Dopo una veloce colazione a base di mango e papaya, comprati il giorno prima al mercato, prendiamo un bus proprio di fronte alla guesthouse diretto a Sigiriya, sita a  mezz’ora da Dambulla.  Poco prima delle otto del mattino il bus ci lascia in un punto non lontano dall’ingresso: tutti ci avevano consigliato di andare al mattino presto per sfuggire alle ore più calde e alla folla dei turisti. Sigiriya, infatti, anch’ essa patrimonio UNESCO dell’umanità è uno dei siti turistici più importanti del paese come dimostra anche il costosissimo prezzo di ingresso: 30 dollari! In teoria, per molto meno, si può visitare la montagna antistante Sigiriya, limitandosi ad una vista panoramica dall’esterno.
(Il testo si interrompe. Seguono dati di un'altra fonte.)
(** [atob] of [btoa]. *)
Lemma fromBase64_toBase64 l : all_bytes l -> fromBase64 (toBase64 l) = Ok l.
Proof.
  intros Hl. unfold fromBase64. pose proof (plain_unpadded l Hl) as Hp. pose proof (length_toBase64 l) as Hlen.
  rewrite toBase64_unpadded in Hlen |- *. rewrite str_filter_all.
  - rewrite strip_padding_spec //; [by apply decode_unpadded|apply padding_cases].
  - rewrite str_forall_app. apply andb_true_iff. split; [|by destruct (padding_cases l) as [->|[->| ->]]].
    eapply str_forall_impl; [|exact Hp]. intros c [_ H%negb_true_iff]%andb_prop. by rewrite not_ws_atob.
Qed.

Lemma char_sextet_range c n : char_sextet c = Some n -> 0 <= n < 64.
Proof. destruct c as [[] [] [] [] [] [] [] []]; vm_compute; first [discriminate|intros [= <-]; split; [discriminate|reflexivity]]. Qed.

(** Whatever decodes, decodes to bytes. *)
Lemma decode_groups_bytes s : forall l, decode_groups s = Ok l -> all_bytes l.
Proof.
  remember (String.length s) as n eqn:Hn. revert s Hn. induction n as [n IH] using lt_wf_ind. intros s -> l.
  destruct s as [|a [|b [|c [|d s]]]]; cbn [decode_groups]; [by intros [= <-]; constructor|done|..];
    destruct (char_sextet a) as [x|] eqn:Ea; try done; destruct (char_sextet b) as [y|] eqn:Eb; try done;
    [|destruct (char_sextet c) as [z|] eqn:Ec; [|done]
     |destruct (char_sextet c) as [z|] eqn:Ec; [|done]; destruct (char_sextet d) as [w|] eqn:Ed; [|done]];
    repeat match goal with H : char_sextet _ = Some _ |- _ => apply char_sextet_range in H end.
  - intros [= <-]. repeat constructor. unfold is_byte. div_lia.
  - intros [= <-]. repeat constructor; unfold is_byte; div_lia.
  - intros (more & Hm & [= <-])%bind_Ok_inv. assert (all_bytes more) as Hmore by (eapply (IH (String.length s)); [cbn; lia|done..]).
    repeat constructor; [unfold is_byte; div_lia..|done].
Qed.
(* ===== verification/Vault.v ===== *)
(** The vault ([app/src/app/core/keys]): the life of the master key ([vault.service.ts]),
    the stores it is kept in ([secure-store.ts], [biometric.service.ts]) and the route
    guards ([vault.guard.ts]). *)
From S2P Require Export Crypto.
#[local] Open Scope string_scope.
#[local] Open Scope Z_scope.

(** * Definitions *)

Definition KEY_VAULT_ID : string := "docket.vaultId".
Definition KEY_DEVICE_ID : string := "docket.deviceId".
Definition KEY_WRAPPED : string := "docket.wrappedMasterKey".
Definition SECURE_MASTER_KEY : string := "docket.masterKey".
Definition ENABLED_KEY : string := "docket.biometricLock".

Inductive VaultState : Type := Uninitialised | Locked | Unlocked.
#[export] Instance VaultState_eq_dec : EqDecision VaultState.
Proof. solve_decision. Defined.

(** The service's fields, [Preferences], the secure store and the host's random source
    ([uuid n] is the [n]th [crypto.randomUUID()]).  [v_accepts] : whether the keystore of the
    platform takes writes and removals now, or refuses them. *)
Record Vault (Key : Type) : Type := mkVault {
  v_masterKey : option Key; v_state : VaultState; v_vaultId : option string; v_deviceId : option string;
  v_prefs : gmap string string; v_secure : gmap string string; v_durable : bool; v_accepts : bool;
  v_uuid : nat -> string; v_uuids : nat; v_draws : nat }.
Arguments mkVault {Key}.
Arguments v_masterKey {Key}.
Arguments v_state {Key}.
Arguments v_vaultId {Key}.
Arguments v_deviceId {Key}.
Arguments v_prefs {Key}.
Arguments v_secure {Key}.
Arguments v_durable {Key}.
Arguments v_accepts {Key}.
Arguments v_uuid {Key}.
Arguments v_uuids {Key}.
Arguments v_draws {Key}.

(** ** The wrapped key as the text in [Preferences] *)

Definition wrapped_json (w : WrappedMasterKey) : json :=
  JObj [("version", JNum (wk_version w)); ("kdf", JStr (wk_kdf w)); ("iterations", JNum (wk_iterations w));
        ("salt", JStr (wk_salt w)); ("iv", JStr (wk_iv w)); ("key", JStr (wk_key w))].
Definition read_wrapped (v : json) : option WrappedMasterKey :=
  version ← get "version" as_int v; kdf ← get "kdf" as_str v; iterations ← get "iterations" as_int v;
  salt ← get "salt" as_str v; iv ← get "iv" as_str v; key ← get "key" as_str v;
  mret (mkWrapped version kdf iterations salt iv key).
Definition parse_wrapped (raw : string) : result WrappedMasterKey :=
  v ← parse raw;
  match read_wrapped v with Some w => Ok w | None => Throw (OutsideModel "text that holds no wrapped key") end.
D’altro canto però, anche se il nostro viaggio vuole essere alternativo e fuori rotta, il luogo è un must consigliato da quasi tutti i nostri interlocutori tamil. Dopo aver sborsato, a malincuore, una cifra sufficiente a sostenerci per più di tre giorni, iniziamo la visita. Percorriamo l’antico ingresso, costituito da lussureggianti giardini e circondato dall’originaria cinta muraria, mentre si staglia imponente, davanti a noi, la rocca, residuo di una placca magmatica erosa dal tempo.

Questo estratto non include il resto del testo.